Digital radiography (DR) can remedy the situation and provide a slim, sleek, efficient workflow. Enterprises across the country have demonstrated its power, adopting the technology and replacing legacy computed radiography (CR) and analog systems to improve workflow.

Clinical considerations

The University of Nebraska Medical Center (UNMC) in Omaha has been diffusing DR technology over the past four years and deployment has reached the emergency department (ED).

The ED needed a shot in the proverbial workflow arm to quickly gather a patient’s history and images. The key to ED imaging is speed to act on a decision, according to Jim McClay, MD, associate professor of emergency medicine at UNMC.

“For workflow, ED clinicians are presented with a history and need to gather the pieces of information relevant to make a decision,” says McClay. “A big piece of that history is an image from advanced modalities.”
Routine extremity injuries, one of the most common presenting complaints, generally require a quick exam and x-ray. With DR, physicians can view the image and make decisions before the patient returns to the department.

In addition, with DR, ED clinicians can manipulate images. “With the digital image, you can change the bone window, change the image contrast and zoom in to focus on smaller areas,” explains McClay. The advantage to the clinician is the comfort with the decisions, he says.

Economic efficiencies

Josh Laberee, director of operations at Orthopedic Associates of Fort Walton Beach, Fla., recounts that the three-location, eight-provider practice has seen financial gains due to DR’s efficiencies.

“X-ray used to be our biggest backlog,” says Laberee. “We used to run two x-ray rooms. Thanks to DR, we’ve been able to run imaging operations through one room and handle 30 to 40 percent more imaging volume than with conventional x-ray.” Since going live with the DR system in January 2008, Laberee shares that reduced storage and ordering costs have helped the practice save more than $35,000 annually (including cost of the x-ray system). For the three locations combined, 120 to 130 patients are imaged daily using DR and Orthopedic Associates has been able to save enough to pay off the systems over three years.

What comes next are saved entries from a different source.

(** C1.  [select_data] hands [config.table_xpath] to the parameter
    [pagination_next_xpath] of [_extract_table] and
    [config.pagination_next_xpath] to its parameter [table_xpath].  On a
    page with the result table and no next-page control the run times out
    waiting for the next-page locator, where [_extract_table] with the two
    locators in their roles returns the table; on a page with a next-page
    control and no table the run saves an empty table. *)
Theorem select_data_swaps_table_locators :
  let run := DataSelectionService.select_data service 5 (Session [analysis_page] []) in
  let intended :=
    DataSelectionService.table_contents 5
      (pagination_next_xpath config) (table_xpath config) (Session [analysis_page] []) in
  let run_without_table :=
    DataSelectionService.select_data service 5
      (Session [analysis_page_without_table] []) in
  verdict_of run = Raised TimeoutException
  /\ trace_of run
     = [Clicked (Dom.Located (XPATH, "//daily"));
        Clicked (Dom.Located (XPATH, DatePickerUtil.input_datapicker_xpath_default));
        Clicked (Dom.Located (XPATH, DatePickerUtil.day_xpath 15));
        Clicked (Dom.Located (XPATH, "//inv01"));
        Logged (WarnNoXPathElement "UP1 INV9");
        Clicked (Dom.Located (XPATH, "//inv02"));
        Clicked (Dom.Located (XPATH, "//potencia"));
        Clicked (Dom.Located (XPATH, "//ok"));
        Logged ErrorSelectData]
  /\ verdict_of intended
     = Returned (["Fecha"; "Potencia"], [["00:00"; "0"]; ["00:15"; "1"]])
  /\ verdict_of run_without_table = Returned tt
  /\ trace_of run_without_table
     = [Clicked (Dom.Located (XPATH, "//daily"));
        Clicked (Dom.Located (XPATH, DatePickerUtil.input_datapicker_xpath_default));
        Clicked (Dom.Located (XPATH, DatePickerUtil.day_xpath 15));
        Clicked (Dom.Located (XPATH, "//inv01"));
        Logged (WarnNoXPathElement "UP1 INV9");
        Clicked (Dom.Located (XPATH, "//inv02"));
        Clicked (Dom.Located (XPATH, "//potencia"));
        Clicked (Dom.Located (XPATH, "//ok"));
        ToExcel "Data_Inversor - (INVERSOR)_15_febrero_2025.xlsx" None [];
        Logged InfoNoConfirmButton].
Proof. repeat split; vm_compute; reflexivity. Qed.

(** The date picker. *)

Lemma select_date_forward_year_raises_witness :
  Datepicker.select_date 1 "enero" 2025 3 (Session calendar_january_2024 [])
  = Exn NotImplementedError
      (Session (Datepicker.Calendar 2024 0 true [] None)
         ([] ++ [Clicked Datepicker.Input] ++ [Logged ErrorSelectDate])).
Proof.
  unfold Datepicker.select_date.
  destruct (select_date_forward_year_raises 1 "enero" 2025
              DatePickerUtil.input_datapicker_xpath_default
              DatePickerUtil.datepicker_container_class_name_default
              DatePickerUtil.datepicker_switch_xpath_default
              DatePickerUtil.prev_button_xpath_default 3
              (Session calendar_january_2024 []) 2024 "enero 2024") as [_ Hraise].
  - lia.
  - apply (Hraise Datepicker.Input (Datepicker.Calendar 2024 0 true [] None) "Enero 2024").
    + split; [reflexivity|]. split; [reflexivity|].
      split; [eexists; reflexivity | eexists; split; reflexivity].
    + reflexivity.
Defined.

Lemma select_date_without_year_witness :
  verdict_of (Datepicker.select_date 5 "mayo" 2025 3 (Session calendar_may_999 []))
  = Returned tt
  /\ trace_of (Datepicker.select_date 5 "mayo" 2025 3 (Session calendar_may_999 []))
     = [Clicked Datepicker.Input; Clicked (Datepicker.DayCell 5)].
Proof.
  unfold Datepicker.select_date.
  destruct (select_date_without_year 5 "mayo" 2025
              DatePickerUtil.input_datapicker_xpath_default
              DatePickerUtil.datepicker_container_class_name_default
              DatePickerUtil.datepicker_switch_xpath_default
              DatePickerUtil.prev_button_xpath_default 3
              (Session calendar_may_999 []) Datepicker.Input
              (Datepicker.Calendar 999 4 true [] None) "Mayo 999") as [_ Hrun].
  - split; [reflexivity|]. split; [reflexivity|].
    split; [eexists; reflexivity | eexists; split; reflexivity].
  - reflexivity.
  - rewrite Hrun. split; vm_compute; reflexivity.
Defined.

(** Scenario A of the specification, with months that can be reached:
    from March 2025 to 15 February 2025 is one activation. *)
Example one_month_back :
  Datepicker.select_date 15 "febrero" 2025 240 (Session calendar_march_2025 [])
  = Ok tt
      (Session (Datepicker.Calendar 2025 1 false [] (Some (2025, 1%nat, 15)))
         [Clicked Datepicker.Input; Clicked Datepicker.Prev;
          Clicked (Datepicker.DayCell 15)]).
Proof. vm_compute. reflexivity. Qed.

(** A cap below the number of months to go back is hit. *)
Example cap_too_small :
  Datepicker.select_date 15 "febrero" 2024 12 (Session calendar_march_2025 [])
  = OutOfFuel.
Proof. vm_compute. reflexivity. Qed.

(** Extraction. *)

Lemma extraction_is_ordered_and_exhaustive_witness :
  exists tr',
    DataSelectionService.table_contents 5 "//next" "//table"
      (Session ([results_1; results_2] ++ results_3 :: []) [])
    = Ok (Dom.headers_at "//table" (hd results_3 [results_1; results_2]),
          concat (map (Dom.rows_at "//table") ([results_1; results_2] ++ [results_3])))
        (Session (results_3 :: []) tr').
Proof.
  destruct (extraction_is_ordered_and_exhaustive "//next" "//table") as [Hpages _].
  apply Hpages.
  - repeat constructor; eexists; vm_compute; reflexivity.
  - repeat constructor; vm_compute; reflexivity.
  - intros e He. vm_compute in He. injection He as <-. reflexivity.
  - right. right. eexists. split; vm_compute; reflexivity.
  - simpl. lia.
Defined.

(** Scenario B: three pages, rows in page order, ragged and repeated rows
    kept, the loop left at the disabled control of the third page. *)
Example three_pages :
  let run :=
    DataSelectionService.table_contents 5 "//next" "//table"
      (Session [results_1; results_2; results_3] []) in
  verdict_of run
  = Returned (["Fecha"; "Potencia"],
              [["1"; "2"]; ["3"]; ["1"; "2"]; ["4"; "5"; "6"]; ["7"; "8"]])
  /\ trace_of run
     = [Clicked (Dom.Located (XPATH, "//next")); Clicked (Dom.Located (XPATH, "//next"))].
Proof. split; vm_compute; reflexivity. Qed.

Lemma headers_are_stripped_nonempty_witness :
  fst (Dom.headers_at "//table" results_1, Dom.rows_at "//table" results_1)
  = Dom.headers_at "//table" results_1
  /\ Dom.headers_at "//table" results_1 = ["Fecha"; "Potencia"]
  /\ Dom.rows_at "//table" results_1 = [["1"; "2"]; ["3"]].
Proof.
  destruct (headers_are_stripped_nonempty "//absent" "//table") as (_ & Hheaders & _).
  split; [|split; vm_compute; reflexivity].
  apply (Hheaders 1%nat results_1 [] []
           (Dom.headers_at "//table" results_1, Dom.rows_at "//table" results_1)
           (Session [results_1] [])).
  apply single_page_contents.
  - eexists. vm_compute. reflexivity.
  - vm_compute. reflexivity.
  - lia.
Defined.

(** Toggling. *)

(** Against C5 as stated: a button never reports itself selected, so each
    of two calls in a row clicks it. *)
Lemma checked_click_twice_clicks_button_twice :
  let twice :=
    bind (DataSelectionService.checked_click (Dom.Located (XPATH, "//btn")))
      (fun _ => DataSelectionService.checked_click (Dom.Located (XPATH, "//btn")))
      (Session [panel] []) in
  verdict_of twice = Returned tt
  /\ trace_of twice
     = [Clicked (Dom.Located (XPATH, "//btn")); Clicked (Dom.Located (XPATH, "//btn"))].
Proof. split; vm_compute; reflexivity. Qed.

Lemma checked_click_twice_witness :
  bind (DataSelectionService.checked_click (Dom.Located (XPATH, "//cb")))
    (fun _ => DataSelectionService.checked_click (Dom.Located (XPATH, "//cb")))
    (Session [panel] [])
  = Ok tt
      (Session [<[(XPATH, "//cb") := Dom.toggled (Dom.checkbox false)]> panel]
         ([] ++ [Clicked (Dom.Located (XPATH, "//cb"))])).
Proof.
  destruct (checked_click_twice (Dom.Located (XPATH, "//cb")) (Session [panel] []))
    as (_ & Hcheckbox & _).
  apply Hcheckbox.
  - vm_compute. reflexivity.
  - reflexivity.
  - vm_compute. reflexivity.
Defined.

(** A ticked check box is left alone. *)
Example ticked_checkbox_is_not_clicked :
  DataSelectionService.checked_click (Dom.Located (XPATH, "//ticked")) (Session [panel] [])
  = Ok tt (Session [panel] []).
Proof. reflexivity. Qed.

(** Scenario D: the unknown element costs a warning, the elements around
    it are toggled; an element whose XPath is empty is skipped alike. *)
Example unknown_element_is_skipped :
  trace_of (DataSelectionService._select_elements service (Session [analysis_page] []))
  = [Clicked (Dom.Located (XPATH, "//inv01"));
     Logged (WarnNoXPathElement "UP1 INV9");
     Clicked (Dom.Located (XPATH, "//inv02"))]
  /\ trace_of (DataSelectionService._select_elements
                 (DataSelectionService.with_elements service ["UP1 INV1.1-03"])
                 (Session [analysis_page] []))
     = [Logged (WarnNoXPathElement "UP1 INV1.1-03")].
Proof. split; vm_compute; reflexivity. Qed.

(** Against C10 as stated: with no element and no parameter configured, as
    the constructor's defaults have it, an unknown typology key raises
    nothing in the toggling steps, and the run goes on to its end. *)
Lemma unknown_typology_without_names_passes :
  DataSelectionService.typology_dict service_unknown_typology
    !! DataSelectionService.typology_key service_unknown_typology = None
  /\ DataSelectionService.toggling service_unknown_typology (Session [analysis_page] [])
     = Ok tt (Session [analysis_page] [])
  /\ verdict_of (DataSelectionService.select_data service_unknown_typology 5
                   (Session [analysis_page_without_table] []))
     = Returned tt.
Proof.
  split; [vm_compute; reflexivity|]. split; [reflexivity|]. vm_compute. reflexivity.
Qed.

Lemma absent_typology_aborts_witness :
  DataSelectionService.toggling
    (DataSelectionService.with_elements service_unknown_typology ["UP1 INV1.1-01"])
    (Session [analysis_page] [])
  = Exn (KeyError "Dominicana") (Session [analysis_page] []).
Proof.
  destruct (absent_typology_aborts
              (DataSelectionService.with_elements service_unknown_typology ["UP1 INV1.1-01"])
              5 (Session [analysis_page] [])) as [_ Habort].
  - vm_compute. reflexivity.
  - destruct Habort as [Htoggling _]; [left; discriminate|]. exact Htoggling.
Defined.

(** The run as a whole is aborted by the unknown typology key. *)
Example unknown_typology_aborts_run :
  let run :=
    DataSelectionService.select_data
      (DataSelectionService.with_elements service_unknown_typology ["UP1 INV1.1-01"])
      5 (Session [analysis_page] []) in
  verdict_of run = Raised (KeyError "Dominicana")
  /\ trace_of run
     = [Clicked (Dom.Located (XPATH, "//daily"));
        Clicked (Dom.Located (XPATH, DatePickerUtil.input_datapicker_xpath_default));
        Clicked (Dom.Located (XPATH, DatePickerUtil.day_xpath 15));
        Logged ErrorSelectData].
Proof. split; vm_compute; reflexivity. Qed.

With 30,000 patient encounters annually and 80 percent of those encounters having an x-ray exam, the DR system has trimmed seven to 10 minutes from the average visit time for patients who get x-rays, Laberee notes.

Radiologists at the University of California, Davis (UCDHS) in Sacramento also have realized time-savings thanks to DR adoption. By eliminating the handling of a cassette, UCDHS’s radiologists are able to view a fully processed image in under 10 seconds. In addition, compared to a CR cassette detector, the flat-panel DR detector has reduced the radiation dose to the patient by more than 50 percent in most comparable cases, says J. Anthony Seibert, PhD, professor of radiology at UCDHS.

At UCDHS, a single radiographic room using integrated DR technology replaces 1.5 to 2 conventional radiographic rooms using cassette-based CR technology because of higher patient throughput and increased workflow efficiency, Seibert adds.

Portable power

UCDHS also is stepping up its DR game by positioning itself on the ground level for portable DR, according to Seibert. Portable DR allows technologists to take advantage of point-of-service image acquisition and quality control verification of patient-positioning at the bedside, improving efficiency dramatically compared to CR. “By adding a wireless portable DR system that can last more than 50 shots per battery charge, this system can allow instant image review at the bedside, and with wireless communication to the local area network available through routers on each floor, can immediately send the images directly to the PACS for immediate radiologist diagnosis after the images have been verified,” he says.

UCDHS is currently testing a wireless portable DR system, and plans for several more future purchases that will ultimately replace the CR cassettes and remote readers now used for bedside imaging.  

Take note from Seibert. Portable DR is taking radiology by storm. In the June issue of the American Journal of Roentgenology, Thomas Lehnert, MD, from the department of diagnostic and interventional radiology at the Clinic of Johann Wolfgang Goethe-University in Frankfurt, Germany, found that in a comparison study of 941 x-ray exams (474 with CR and 467 with DR), the average DR exam was 26 seconds faster than CR.

In Lehnert’s department, the legacy CR system has been completely replaced by portable DR. “Overall the workflow has been increased by using portable DR instead of CR, which means a time-savings of about 38 minutes daily,” says Lehnert.
“In the next few months, we will start with portable DR on our ICU and replace its CR system.”

Portable or not, as DR technology develops further, increased efficiency and enhanced diagnostic capabilities promise to re-make radiography.